## Stored items

•••••

(** * Fiber face image analysis: center/radius estimation and modal noise

    A shallow embedding of [ImageAnalysis.py] (class [ImageAnalysis]), of the
    two [ModalNoise.py] files (class [ModalNoise] and the module of
    [FiberProperties]) and of the array branch of
    [fiber_properties/base_image.py].

    Numbers.  Two readings of Python floats are used.  Where a theorem is
    about the values that are computed and stored, floats are read as real
    numbers: arithmetic is exact, there is no rounding, and NaN and the
    infinities appear only where a definition names them explicitly (module
    [Tophat]).  Where a theorem is about how long the two golden-section
    loops run and which positions they probe, floats are binary64 numbers
    ([PrimFloat], module [Binary64]): there the brackets stop shrinking once
    their ends are neighbouring floats.  Python ints that hold pixel indices
    are [Z] or [nat] and enter float arithmetic through [IZR] / [INR].

    Loops and recursion.  A [while] loop is a [Fixpoint] on a fuel argument that
    returns [OutOfFuel] when the fuel is used up.  In exact arithmetic enough
    fuel always exists for a positive tolerance; in binary64 it need not.

    What is not in the source.  [NumpyArrayHandler] (removeCircle, getArraySum,
    getGaussianFit, ...) and numpy's FFT are taken as Section variables.
    Plotting ([show_image]) has no effect on the values computed and is left
    out; the [show_image] arguments are kept in the signatures. *)

From Stdlib Require Import String Ascii.
From Stdlib Require Import Reals Lra Lia Psatz List ZArith Bool.
From Stdlib Require PrimFloat.
Import ListNotations.
Local Open Scope R_scope.

(** ** Outcomes of a call *)

Inductive result (A : Type) : Type :=
| Ok (a : A)
| Raise (e : string)
| OutOfFuel.
Arguments Ok {A} a.
Arguments Raise {A} e.
Arguments OutOfFuel {A}.

(** ** Comparisons on floats, as booleans *)

Definition Rgtb (a b : R) : bool := if Rgt_dec a b then true else false.
Definition Rltb (a b : R) : bool := if Rlt_dec a b then true else false.
Definition Rleb (a b : R) : bool := if Rle_dec a b then true else false.

Lemma Rgtb_true (a b : R) : Rgtb a b = true <-> a > b.
Proof. unfold Rgtb; destruct (Rgt_dec a b); split; intros; auto; discriminate. Qed.

Lemma Rgtb_false (a b : R) : Rgtb a b = false <-> a <= b.
Proof.
  unfold Rgtb; destruct (Rgt_dec a b); split; intros; auto; try discriminate; lra.
Qed.

Lemma Rltb_true (a b : R) : Rltb a b = true <-> a < b.
Proof. unfold Rltb; destruct (Rlt_dec a b); split; intros; auto; discriminate. Qed.

Lemma Rltb_false (a b : R) : Rltb a b = false <-> b <= a.
Proof.
  unfold Rltb; destruct (Rlt_dec a b); split; intros; auto; try discriminate; lra.
Qed.

Lemma Rleb_true (a b : R) : Rleb a b = true <-> a <= b.
Proof. unfold Rleb; destruct (Rle_dec a b); split; intros; auto; discriminate. Qed.

Lemma Rleb_false (a b : R) : Rleb a b = false <-> b < a.
Proof.
  unfold Rleb; destruct (Rle_dec a b); split; intros; auto; try discriminate; lra.
Qed.

(** Decide the float comparisons that occur in a goal about concrete numbers. *)
Ltac Rdecide_one a b d :=
  first [ destruct d; [ | exfalso; lra ] | destruct d; [ exfalso; lra | ] ].

Ltac Rdecide :=
  repeat match goal with
  | |- context [Rgt_dec ?a ?b] => Rdecide_one a b (Rgt_dec a b)
  | |- context [Rlt_dec ?a ?b] => Rdecide_one a b (Rlt_dec a b)
  | |- context [Rle_dec ?a ?b] => Rdecide_one a b (Rle_dec a b)
  end.

(** ** numpy reductions on a flattened array *)

Definition image : Type := list (list R).

Definition np_sum (l : list R) : R := fold_right Rplus 0 l.

(** [ndarray.max()] / [ndarray.min()] of an array that is not empty; numpy
    raises [ValueError] on an empty one, where these definitions give 0. *)
Definition np_max (l : list R) : R :=
  match l with [] => 0 | x :: t => fold_left Rmax t x end.
Definition np_min (l : list R) : R :=
  match l with [] => 0 | x :: t => fold_left Rmin t x end.

(** [np.argmin]: the index of the first minimum. *)
Fixpoint argmin (l : list R) : nat :=
  match l with
  | [] => 0%nat
  | x :: t =>
      match t with
      | [] => 0%nat
      | _ => let k := argmin t in
             if Rle_dec x (nth k t 0) then 0%nat else S k
      end
  end.

(** [ravel] of a 2-D array: rows one after the other. *)
Definition ravel (a : image) : list R := concat a.

(** ** The golden-section bracket *)

Module Golden.

(** [self._phi = (5 ** 0.5 - 1) / 2] *)
Definition _phi : R := (sqrt 5 - 1) / 2.

(** [np.zeros(4).astype(float)], read and written by index. *)
Record array4 : Type := Array4 { at0 : R; at1 : R; at2 : R; at3 : R }.

Definition zeros4 : array4 := Array4 0 0 0 0.

Definition get4 (a : array4) (i : nat) : R :=
  match i with
  | 0%nat => at0 a
  | 1%nat => at1 a
  | 2%nat => at2 a
  | _ => at3 a
  end.

Definition set4 (a : array4) (i : nat) (v : R) : array4 :=
  match i with
  | 0%nat => Array4 v (at1 a) (at2 a) (at3 a)
  | 1%nat => Array4 (at0 a) v (at2 a) (at3 a)
  | 2%nat => Array4 (at0 a) (at1 a) v (at3 a)
  | _ => Array4 (at0 a) (at1 a) (at2 a) v
  end.

(** The two interior probe points of a bracket whose ends are set:
    [r[1] = r[0] + (1 - phi) * (r[3] - r[0])],
    [r[2] = r[0] + phi * (r[3] - r[0])]. *)
Definition interior (r : array4) : array4 :=
  let r := set4 r 1 (get4 r 0 + (1 - _phi) * (get4 r 3 - get4 r 0)) in
  set4 r 2 (get4 r 0 + _phi * (get4 r 3 - get4 r 0)).

(** The branch [min_index == 0]: drop the upper end. *)
Definition shrink_upper (r : array4) : array4 :=
  let r := set4 r 3 (get4 r 2) in
  let r := set4 r 2 (get4 r 1) in
  set4 r 1 (get4 r 0 + (1 - _phi) * (get4 r 3 - get4 r 0)).

(** The [else] branch: drop the lower end. *)
Definition shrink_lower (r : array4) : array4 :=
  let r := set4 r 0 (get4 r 1) in
  let r := set4 r 1 (get4 r 2) in
  set4 r 2 (get4 r 0 + _phi * (get4 r 3 - get4 r 0)).

Definition shrink (min_index : nat) (r : array4) : array4 :=
  match min_index with
  | 0%nat => shrink_upper r
  | _ => shrink_lower r
  end.

(** [r[3] - r[0]], whose absolute value the loops compare with [tol]. *)
Definition width (r : array4) : R := get4 r 3 - get4 r 0.

(** The interior points sit at the golden fractions of the bracket. *)
Definition golden (r : array4) : Prop :=
  at1 r = at0 r + (1 - _phi) * (at3 r - at0 r) /\
  at2 r = at0 r + _phi * (at3 r - at0 r).

Lemma phi_sq : _phi * _phi = 1 - _phi.
Proof.
  unfold _phi. pose proof (sqrt_sqrt 5 ltac:(lra)) as H. nra.
Qed.

Lemma phi_bounds : 0.618 < _phi < 0.6181.
Proof.
  unfold _phi. pose proof (sqrt_sqrt 5 ltac:(lra)) as H.
  pose proof (sqrt_pos 5) as H0. nra.
Qed.

Lemma phi_pos : 0 < _phi.
Proof. pose proof phi_bounds; lra. Qed.

Lemma phi_lt_1 : _phi < 1.
Proof. pose proof phi_bounds; lra. Qed.

Lemma phi_sq_mul (w : R) : _phi * _phi * w = w - _phi * w.
Proof. rewrite phi_sq. ring. Qed.

Lemma interior_golden (r : array4) : golden (interior r).
Proof. destruct r; unfold golden, interior; simpl; split; reflexivity. Qed.

Lemma interior_ends (r : array4) :
  at0 (interior r) = at0 r /\ at3 (interior r) = at3 r.
Proof. destruct r; split; reflexivity. Qed.

Lemma shrink_upper_eq (r : array4) :
  golden r ->
  shrink_upper r =
  Array4 (at0 r) (at0 r + (2 * _phi - 1) * width r)
         (at0 r + (1 - _phi) * width r) (at0 r + _phi * width r).
Proof.
  destruct r as [x0 x1 x2 x3]; unfold golden, shrink_upper, width; simpl.
  intros [H1 H2]; subst x1 x2. f_equal.
  pose proof (phi_sq_mul (x3 - x0)). lra.
Qed.

Lemma shrink_lower_eq (r : array4) :
  golden r ->
  shrink_lower r =
  Array4 (at0 r + (1 - _phi) * width r) (at0 r + _phi * width r)
         (at0 r + (2 - 2 * _phi) * width r) (at3 r).
Proof.
  destruct r as [x0 x1 x2 x3]; unfold golden, shrink_lower, width; simpl.
  intros [H1 H2]; subst x1 x2. f_equal.
  pose proof (phi_sq_mul (x3 - x0)). lra.
Qed.

Lemma shrink_golden (m : nat) (r : array4) : golden r -> golden (shrink m r).
Proof.
  intros G. destruct m as [|m]; simpl.
  - rewrite (shrink_upper_eq r G). unfold golden, width; simpl.
    pose proof (phi_sq_mul (at3 r - at0 r)); split; lra.
  - rewrite (shrink_lower_eq r G). unfold golden, width; simpl.
    pose proof (phi_sq_mul (at3 r - at0 r)); split; lra.
Qed.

•••••

## Task
In the data above, find the line that contains "A shallow embedding" and the line that contains "Lemma Rgtb_true (a". Repeat exactly those lines and every line between them, and only those.

## Completed exercise
    A shallow embedding of [ImageAnalysis.py] (class [ImageAnalysis]), of the
    two [ModalNoise.py] files (class [ModalNoise] and the module of
    [FiberProperties]) and of the array branch of
    [fiber_properties/base_image.py].

    Numbers.  Two readings of Python floats are used.  Where a theorem is
    about the values that are computed and stored, floats are read as real
    numbers: arithmetic is exact, there is no rounding, and NaN and the
    infinities appear only where a definition names them explicitly (module
    [Tophat]).  Where a theorem is about how long the two golden-section
    loops run and which positions they probe, floats are binary64 numbers
    ([PrimFloat], module [Binary64]): there the brackets stop shrinking once
    their ends are neighbouring floats.  Python ints that hold pixel indices
    are [Z] or [nat] and enter float arithmetic through [IZR] / [INR].

    Loops and recursion.  A [while] loop is a [Fixpoint] on a fuel argument that
    returns [OutOfFuel] when the fuel is used up.  In exact arithmetic enough
    fuel always exists for a positive tolerance; in binary64 it need not.

    What is not in the source.  [NumpyArrayHandler] (removeCircle, getArraySum,
    getGaussianFit, ...) and numpy's FFT are taken as Section variables.
    Plotting ([show_image]) has no effect on the values computed and is left
    out; the [show_image] arguments are kept in the signatures. *)

From Stdlib Require Import String Ascii.
From Stdlib Require Import Reals Lra Lia Psatz List ZArith Bool.
From Stdlib Require PrimFloat.
Import ListNotations.
Local Open Scope R_scope.

(** ** Outcomes of a call *)

Inductive result (A : Type) : Type :=
| Ok (a : A)
| Raise (e : string)
| OutOfFuel.
Arguments Ok {A} a.
Arguments Raise {A} e.
Arguments OutOfFuel {A}.

(** ** Comparisons on floats, as booleans *)

Definition Rgtb (a b : R) : bool := if Rgt_dec a b then true else false.
Definition Rltb (a b : R) : bool := if Rlt_dec a b then true else false.
Definition Rleb (a b : R) : bool := if Rle_dec a b then true else false.

Lemma Rgtb_true (a b : R) : Rgtb a b = true <-> a > b.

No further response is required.